Anticipation glowed in eyes that resembled blood speckled luminous pissholes in the snow. Manchester City were well up for it, apparently with five changes over the team that got hammered by Wigan. They are are as bad as Boro though this season in their rampant inconsistency but with a home record of two wins, two draws and no goals against and unbeaten at the Stadium leftover from the Commonwealth Games. We had yet to be beaten by them in the history of the EPL with nine wins and five draws. Bogie team, oh yeah!

So with the whispering tones of Martin Tyler drifting through the speakers we were off and as the game unfolded or rather splodged across the pitch I began to wish I'd stayed in bed.
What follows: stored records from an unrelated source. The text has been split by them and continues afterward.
(* ===== verification/Activity.v ===== *)
(** * Activity: the agent's activity tracker

    Models [internal/activityz/activityz.go] and the status record of
    [internal/activitystatus/status.go]: the counters the plugin callbacks
    maintain and the snapshot served at /statusz.  Times are nanoseconds; Go's
    zero [time.Time] is [None].  The tool and the model half of the tracker run
    the same code on different fields; [half] is that code. *)
From S2P Require Import Prelude.

(** [Status], the wire contract. *)
Record Status : Type := MkStatus {
  InvocationsInFlight : Z;
  ToolCallsInFlight : Z;
  ToolCallsStarted : Z;        (* uint64 *)
  ModelCallsInFlight : Z;
  ModelCallsStarted : Z;       (* uint64 *)
  ToolBlockedMillis : Z;
  ModelBlockedMillis : Z;
  IdleMillis : Z;
}.

(** [Duration.Milliseconds]. *)
Definition Milliseconds (d : Z) : Z := Z.quot d 1000000.

(** One half: calls in flight, calls ever started, since when it is busy. *)
Record half : Type := MkHalf {
  h_calls : Z;
  h_total : Z;                 (* uint64 *)
  h_since : option Z;
}.

Record Tracker : Type := MkTracker {
  tk_invocations : Z;
  tk_tool : half;
  tk_model : half;
  tk_lastActivity : Z;
}.

Definition New (now : Z) : Tracker := MkTracker 0 (MkHalf 0 0 None) (MkHalf 0 0 None) now.

Definition beforeRun (now : Z) (t : Tracker) : Tracker :=
  MkTracker (tk_invocations t + 1) (tk_tool t) (tk_model t) now.

Definition afterRun (now : Z) (t : Tracker) : Tracker :=
  MkTracker (if tk_invocations t >? 0 then tk_invocations t - 1 else tk_invocations t)
    (tk_tool t) (tk_model t) now.

Definition half_before (now : Z) (h : half) : half :=
  MkHalf (h_calls h + 1) (u64 (h_total h + 1)) (if h_calls h =? 0 then Some now else h_since h).

Definition half_after (h : half) : half :=
  let calls := if h_calls h >? 0 then h_calls h - 1 else h_calls h in
  MkHalf calls (h_total h) (if calls =? 0 then None else h_since h).

Definition beforeTool (now : Z) (t : Tracker) : Tracker :=
  MkTracker (tk_invocations t) (half_before now (tk_tool t)) (tk_model t) now.
Definition afterTool (now : Z) (t : Tracker) : Tracker :=
  MkTracker (tk_invocations t) (half_after (tk_tool t)) (tk_model t) now.
Definition beforeModel (now : Z) (t : Tracker) : Tracker :=
  MkTracker (tk_invocations t) (tk_tool t) (half_before now (tk_model t)) now.
Definition afterModel (now : Z) (t : Tracker) : Tracker :=
  MkTracker (tk_invocations t) (tk_tool t) (half_after (tk_model t)) now.

Definition blocked_millis (now : Z) (h : half) : Z :=
  match h_since h with Some s => Milliseconds (now - s) | None => 0 end.

Definition Snapshot (now : Z) (t : Tracker) : Status :=
  MkStatus (tk_invocations t) (h_calls (tk_tool t)) (h_total (tk_tool t))
    (h_calls (tk_model t)) (h_total (tk_model t))
    (blocked_millis now (tk_tool t)) (blocked_millis now (tk_model t))
    (if (tk_invocations t =? 0) && (h_calls (tk_tool t) + h_calls (tk_model t) =? 0)
     then Milliseconds (now - tk_lastActivity t) else 0).

(** ** Runs of the agent *)

(** What the agent framework does, with the calls identified. *)
Inductive activity : Type :=
| RunStart (now : Z)
| RunEnd (now : Z)
| ToolStart (id : nat) (now : Z)
| ToolEnd (id : nat) (now : Z)
| ModelStart (id : nat) (now : Z)
| ModelEnd (id : nat) (now : Z).

Definition act_time (a : activity) : Z :=
  match a with
  | RunStart t | RunEnd t | ToolStart _ t | ToolEnd _ t | ModelStart _ t | ModelEnd _ t => t
  end.

Definition act_exec (t : Tracker) (a : activity) : Tracker :=
  match a with
  | RunStart now => beforeRun now t
  | RunEnd now => afterRun now t
  | ToolStart _ now => beforeTool now t
  | ToolEnd _ now => afterTool now t
  | ModelStart _ now => beforeModel now t
  | ModelEnd _ now => afterModel now t
  end.

(** The tool calls really in flight, with their start times. *)
Definition flight_exec (m : gmap nat Z) (a : activity) : gmap nat Z :=
  match a with
  | ToolStart id now => <[id := now]> m
  | ToolEnd id _ => delete id m
  | _ => m
  end.

(** Well-formed histories: time does not run backwards, a call starts once and
    ends only while in flight. *)
Fixpoint wf_run (now : Z) (m : gmap nat Z) (acts : list activity) : Prop :=
  match acts with
  | [] => True
  | a :: acts =>
      now <= act_time a /\
      match a with
      | ToolStart id _ => m !! id = None
      | ToolEnd id _ => m !! id <> None
      | _ => True
      end /\ wf_run (act_time a) (flight_exec m a) acts
  end.

(** ** Invariants *)

(** Count and busy-since agree. *)
Definition half_ok (h : half) : Prop := 0 <= h_calls h /\ (h_since h = None <-> h_calls h = 0).

Lemma half_ok_before now h : half_ok h -> half_ok (half_before now h).
Proof.
  intros [H1 H2]. unfold half_ok, half_before. simpl. split; [lia|].
  destruct (Z.eqb_spec (h_calls h) 0) as [E|E]; [split; [done|lia]|].
  rewrite H2. split; lia.
Qed.

Lemma half_ok_after h : half_ok h -> half_ok (half_after h).
Proof.
  intros [H1 H2]. unfold half_ok, half_after. cbn zeta. rewrite Z.gtb_ltb.
  destruct (Z.ltb_spec 0 (h_calls h)); simpl.
  - destruct (Z.eqb_spec (h_calls h - 1) 0); [split; [lia|done]|]. rewrite H2. lia.
  - destruct (Z.eqb_spec (h_calls h) 0); [split; [lia|done]|]. lia.
Qed.

Definition tracker_ok (t : Tracker) : Prop :=
  0 <= tk_invocations t /\ half_ok (tk_tool t) /\ half_ok (tk_model t).

Lemma tracker_ok_exec t a : tracker_ok t -> tracker_ok (act_exec t a).
Proof.
  intros (H1 & H2 & H3).
  destruct a; simpl; split_and!; simpl;
    auto using half_ok_before, half_ok_after; [lia|]. zcases; lia.
Qed.

Lemma tracker_ok_run acts t : tracker_ok t -> tracker_ok (foldl act_exec t acts).
Proof.
  revert t. induction acts as [|a acts IH]; intros t Ht; [done|]. apply IH. by apply tracker_ok_exec.
Qed.

Lemma half_ok_new : half_ok (MkHalf 0 0 None).
Proof. done. Qed.

(** The tool half against the calls really in flight: the count is right and
    the busy mark is not later than any of their starts. *)
Record tool_inv (now : Z) (m : gmap nat Z) (h : half) : Prop := {
  ti_ok : half_ok h;
  ti_count : h_calls h = Z.of_nat (size m);
  ti_since : forall s id start, h_since h = Some s -> m !! id = Some start -> s <= start;
  ti_past : forall s, h_since h = Some s -> s <= now;
}.

Lemma tool_inv_start now m h id t :
  tool_inv now m h -> now <= t -> m !! id = None -> tool_inv t (<[id := t]> m) (half_before t h).
Proof.
  intros [Hok Hc Hs Hp] Ht Hm. split; [by apply half_ok_before| | |]; simpl.
  - rewrite map_size_insert_None by done. lia.
  - intros s id' start. destruct (Z.eqb_spec (h_calls h) 0) as [E|E].
    + intros [= <-]. assert (m = ∅) as -> by (apply map_size_empty_inv; lia).
      destruct (decide (id' = id)) as [->|]; [rewrite lookup_insert_eq; by intros [= <-]|].
      by rewrite lookup_insert_ne, lookup_empty.
    + intros E1. destruct (decide (id' = id)) as [->|]; [|rewrite lookup_insert_ne by done; by apply Hs].
      rewrite lookup_insert_eq. intros [= <-]. specialize (Hp s E1). lia.
  - intros s. destruct (_ =? 0); [by intros [= <-]|]. intros E. specialize (Hp s E). lia.
Qed.

Lemma tool_inv_end now m h id t :
  tool_inv now m h -> now <= t -> m !! id <> None -> tool_inv t (delete id m) (half_after h).
Proof.
  intros [Hok Hc Hs Hp] Ht Hm. destruct (m !! id) as [x|] eqn:E; [|done].
  assert (Z.of_nat (size (delete id m)) = Z.of_nat (size m) - 1 /\ 0 < Z.of_nat (size m)) as [Hsz Hpos].
  { assert (size m <> 0%nat) by (intros Hz; apply map_size_empty_inv in Hz as ->; by rewrite lookup_empty in E).
    rewrite (map_size_delete_Some id m) by eauto. lia. }
  split; [by apply half_ok_after| | |].
  - unfold half_after. simpl. rewrite Z.gtb_ltb. zcases; lia.
  - intros s id' start. unfold half_after. simpl. destruct (Z.eqb _ 0); [done|]. intros E1 Hd.
    apply lookup_delete_Some in Hd as [_ Hd]. by eapply Hs.
  - intros s. unfold half_after. simpl. destruct (Z.eqb _ 0); [done|]. intros E1. specialize (Hp s E1). lia.
Qed.

Lemma tool_inv_later now m h t : tool_inv now m h -> now <= t -> tool_inv t m h.
Proof. intros [? ? ? Hp] Ht. split; try done. intros s E. specialize (Hp s E). lia. Qed.

Lemma tool_inv_run acts now m t :
  tool_inv now m (tk_tool t) -> wf_run now m acts ->
  exists now', tool_inv now' (foldl flight_exec m acts) (tk_tool (foldl act_exec t acts)).
Proof.
  revert now m t. induction acts as [|a acts IH]; intros now m t Hi Hw; [by exists now|].
  simpl in Hw. destruct Hw as (Ht & Hg & Hw). simpl. apply (IH (act_time a)); [|done].
  destruct a; simpl in *; try (by eapply tool_inv_later);
    [by eapply tool_inv_start|by eapply tool_inv_end].
Qed.

(** ** Properties *)

(** Whatever the framework does, balanced or not, the counters never go
    negative, a half reports a blocked time only while it has calls in flight,
    and idle time is reported only when nothing at all is in flight. *)
Theorem tracker_snapshot_consistent (acts : list activity) (t0 now : Z) :
  let st := Snapshot now (foldl act_exec (New t0) acts) in
  0 <= InvocationsInFlight st /\ 0 <= ToolCallsInFlight st /\ 0 <= ModelCallsInFlight st /\
  (ToolCallsInFlight st = 0 -> ToolBlockedMillis st = 0) /\
  (ModelCallsInFlight st = 0 -> ModelBlockedMillis st = 0) /\
  (IdleMillis st <> 0 -> InvocationsInFlight st = 0 /\ ToolCallsInFlight st = 0 /\ ModelCallsInFlight st = 0).
Proof.
  intros st.
  destruct (tracker_ok_run acts (New t0)) as (H1 & [H2 H2'] & [H3 H3']).
  { repeat split; simpl; done || lia. }
  unfold st, Snapshot, blocked_millis. simpl.
  split_and!; [done|done|done| | |].
  - intros E. apply H2' in E. by rewrite E.
  - intros E. apply H3' in E. by rewrite E.
  - destruct (Z.eqb_spec (tk_invocations (foldl act_exec (New t0) acts)) 0); simpl; [|done].
    destruct (Z.eqb_spec (h_calls (tk_tool (foldl act_exec (New t0) acts)) +
                          h_calls (tk_model (foldl act_exec (New t0) acts))) 0); [lia|done].
Qed.

(** Nothing blocked is ever missed: on a well-formed history the reported count
    is the number of tool calls really in flight, and the reported blocked time
    is at least the age of every one of them; so once any call has been in
    flight for the threshold, the report says so. *)
Theorem tool_block_never_missed (acts : list activity) (t0 now : Z) (id : nat) (start : Z)
    (Hw : wf_run t0 ∅ acts) (Hid : foldl flight_exec ∅ acts !! id = Some start) :
  let st := Snapshot now (foldl act_exec (New t0) acts) in
  ToolCallsInFlight st = Z.of_nat (size (foldl flight_exec ∅ acts)) /\
  Milliseconds (now - start) <= ToolBlockedMillis st.
Proof.
  intros st. destruct (tool_inv_run acts t0 ∅ (New t0)) as (now' & [[Hn Hb] Hc Hs _]).
  { split; [done|done|done|done]. }
  { done. }
  unfold st, Snapshot, blocked_millis. simpl. split; [done|].
  destruct (h_since _) as [s|] eqn:E.
  - specialize (Hs s id start eq_refl Hid). unfold Milliseconds. apply Z.quot_le_mono; lia.
  - exfalso. assert (Z.of_nat (size (foldl flight_exec ∅ acts)) = 0) as Hz by (rewrite <- Hc; by apply Hb).
    assert (foldl flight_exec ∅ acts = ∅) as E0 by (apply map_size_empty_inv; lia).
    by rewrite E0, lookup_empty in Hid.
Qed.

(** Call 1 runs from 0 s to 9 s, call 2 starts at 8 s. *)
Definition overlapping : list activity :=
  [ToolStart 1 0; ToolStart 2 8000000000; ToolEnd 1 9000000000].

Lemma tool_block_never_missed_witness :
  Milliseconds (10000000000 - 8000000000) <= ToolBlockedMillis (Snapshot 10000000000 (foldl act_exec (New 0) overlapping)).
Proof.
  apply (tool_block_never_missed overlapping 0 10000000000 2 8000000000); [|reflexivity].
  simpl. repeat split; try lia; try done.
Defined.

(** The report can be far off in the other direction: with overlapping calls it
    is the time since the half became busy, not, as the field's comment says,
    the age of the oldest call in flight.  Here the only call in flight is 2 s
    old and the report says 10 s. *)
Theorem blocked_time_is_not_oldest_age :
  wf_run 0 ∅ overlapping /\ foldl flight_exec ∅ overlapping = {[2%nat := 8000000000]} /\
  ToolBlockedMillis (Snapshot 10000000000 (foldl act_exec (New 0) overlapping)) = 10000.
Proof. split_and!; [simpl; repeat split; try lia; done|by vm_compute|by vm_compute]. Qed.
(* ===== verification/Proxy.v ===== *)
(** * Proxy: the agent-facing forward proxy

    Models [internal/sidecar/proxy.go]: the target of a connection ([hostPort]
    over [net.SplitHostPort] and [net.JoinHostPort]), the CONNECT splice and the
    plain-HTTP request loop, both on top of the session operations [writeUp] and
    [closeUp] of [Sidecar].  The two loops block inside [writeUp] when the replay
    buffer is full, so each is a state machine that the arrival of an
    acknowledgement lets continue.  [http.ReadRequest]'s results are inputs; the
    bytes [Request.Write] produces for a request are the parameter [wire_of]. *)
From Stdlib Require Import Ascii.
From S2P Require Import Prelude GoStd ReplayBuffer Socket Wire Link Sidecar SidecarStream SidecarClient.

(** ** Strings *)

#[local] Arguments String.append !_ _ /.

(** [LastIndexByte], as the parts around the byte. *)
Fixpoint cut_last (c : ascii) (s : string) : option (string * string) :=
  match s with
  | EmptyString => None
  | String a s' =>
      match cut_last c s' with
      | Some (x, y) => Some (String a x, y)
      | None => if Ascii.eqb a c then Some (EmptyString, s') else None
      end
  end.

(** [strings.Contains]. *)
Fixpoint contains (sub s : string) : bool :=
  String.prefix sub s || match s with EmptyString => false | String _ s' => contains sub s' end.

(** ** Addresses *)

Inductive addr_error : Type :=
| MissingPort | TooManyColons | MissingBracket | UnexpectedOpen | UnexpectedClose.

(** The checks for stray brackets at the end of [net.SplitHostPort]. *)
Definition split_checked (host port inner outer : string) : res addr_error (string * string) :=
  if has "[" inner then Err UnexpectedOpen
  else if has "]" outer then Err UnexpectedClose
  else Ok (host, port).

(** [net.SplitHostPort]. *)
Definition SplitHostPort (hostport : string) : res addr_error (string * string) :=
  match cut_last ":" hostport with
  | None => Err MissingPort
  | Some (before, port) =>
      match hostport with
      | String "[" rest =>
          match cut_at "]" rest with
          | None => Err MissingBracket
          | Some (host, after) =>
              (* the closing bracket is at [end = 1 + length host] *)
              if bool_decide (after = "") then Err MissingPort
              else if (String.length host + 2 =? String.length before)%nat then split_checked host port rest after
              else match after with String ":" _ => Err TooManyColons | _ => Err MissingPort end
          end
      | _ =>
          if has ":" before then Err TooManyColons else split_checked before port hostport hostport
      end
  end.

(** [net.JoinHostPort]. *)
Definition JoinHostPort (host port : string) : string :=
  if has ":" host then "[" +:+ host +:+ "]:" +:+ port else host +:+ ":" +:+ port.

Definition hostPort (host defaultPort : string) : string :=
  if bool_decide (host = "") then ""
  else match SplitHostPort host with
  | Ok _ => host
  | Err _ => JoinHostPort host defaultPort
  end.

(** ** Errors *)

Inductive go_error : Type := EOF | GoErr (text : string).

Definition closeReason (err : option go_error) : string :=
  match err with
  | None | Some EOF => "eof"
  | Some (GoErr text) => if contains "closed" text then "closed" else "err: " +:+ text
  end.

(** The error values [writeUp] returns. *)
Definition write_error (r : write_result) : option go_error :=
  match r with
  | WClosed => Some (GoErr "use of closed network connection")
  | WErr _ => Some (GoErr "tunnel: replay buffer full")
  | WDone | WBlocked _ | WFuel => None
  end.

(** ** Requests *)

Record http_request : Type := MkHttpRequest {
  hq_Method : string;
  hq_Host : string;
  hq_RequestURI : string;
  hq_Scheme : string;            (* URL.Scheme *)
  hq_URLHost : string;           (* URL.Host *)
  hq_Path : string;              (* the rest of the URL *)
  hq_Body : list byte;
}.

(** The rewriting at the top of [writeOriginForm]. *)
Definition origin_form (r : http_request) : http_request :=
  MkHttpRequest (hq_Method r) (hq_Host r) "" "" "" (hq_Path r) (hq_Body r).

Section ops.
Context {C : Type} `{FrameWriter C}.
Implicit Types (st : cst C).

(** ** The CONNECT splice *)

(** One turn of the pump: [Read] returned [p] and [err].  A write error breaks
    out of the loop without a CLOSE. *)
Inductive pump_state : Type := PumpRead | PumpWait (rest : list byte) (err : option go_error) | PumpStopped.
A midfield miasma of rampant mediocrity and misplaced passing ensued then out of the blue City got a corner. Up rumbled Dickie Dunne and ex. Boro target Sylvia Distin. Standard stuff I know but being an ex. defender I thought; "Two big fuckers in our box therefore two big fuckers should mark them!"

See I even profane in my thoughts....

So. How come, diminutive Lee Cattermole, all ten stone wringing wet marked 6'2"/ 15 stone Donkey Dunne as he lumbered into the box knuckles dragging in the turf and impeding his progress. That would explain how the great spud of an Irishman got his head on the ball in a box full of strapping central defenders and attackers and powered it easily into the net. While at the same time a Scottish dwarf stopped a strapping 6ft 14 ½ brick shithouse of an Aussie from getting to the ball!

Talking of that irritating wee wart Dickov, commentator extraordinaire, whispering wanderer Martin Tyler, mentioned that maybe Diddy Dickov could still be in Walter Smith's plans for the Scottish national side. Since when did the Sweaty Socks play a formation of 4-4-1-1, with one forward deployed near the eighteen yard box supported by an anal probe and well known haemorrhoid irritant in the hole?

Daggy Stuart Pearce, he of the 60's style trackie top tucked into his trackie daks just beneath his chest like Fred Scuttle on guard duty, has been eulogising in recent weeks about Dickov's contribution to the cause.

All I saw was a bloke with verbal diarrhoea leaving his foot in all over the pitch, getting to the ball so late he tackled four of our blokes in the tunnel at half-time, and a personality which is so obnoxious and as irritating as a room full of mosquitoes.

Every yellow that was brandished by Spider Webb to a Boro player had some input from Penisov. The biscuit was taken well and truly though by the City faithful in the crowd who gave the little oik a standing ovation as he came off towards the end of the game.

Now what is it with that?

A standing ovation was the ultimate mark of respect from supporters and used to be only given for something outstanding, a Best virtuoso, a Pele master-class, a Henry hatrick which was fair enough.

But a short-arsed journeyman who is Championship level at best, maybe I read it wrong and all the City fans have roids and needed to stand up to scratch their arses!

Pearce, one of the best full backs ever to grace a football field, speaks very highly too of his right back Micah Richards who put Downing into his top pocket and kept him there for the full ninety. I agree whole-heartedly with Pearce on this one as this lad is total class and a future England full back, the ideal replacement for 64 year old Gary Neville.

So there you go, a game not for the purists which could have been different if it wasn't for Maccarone's magnetic goalpost trick. How did he do that once never mind twice?

Leaving Boro bleary-eyed and well and truly buggered on a Mancunian Monday night.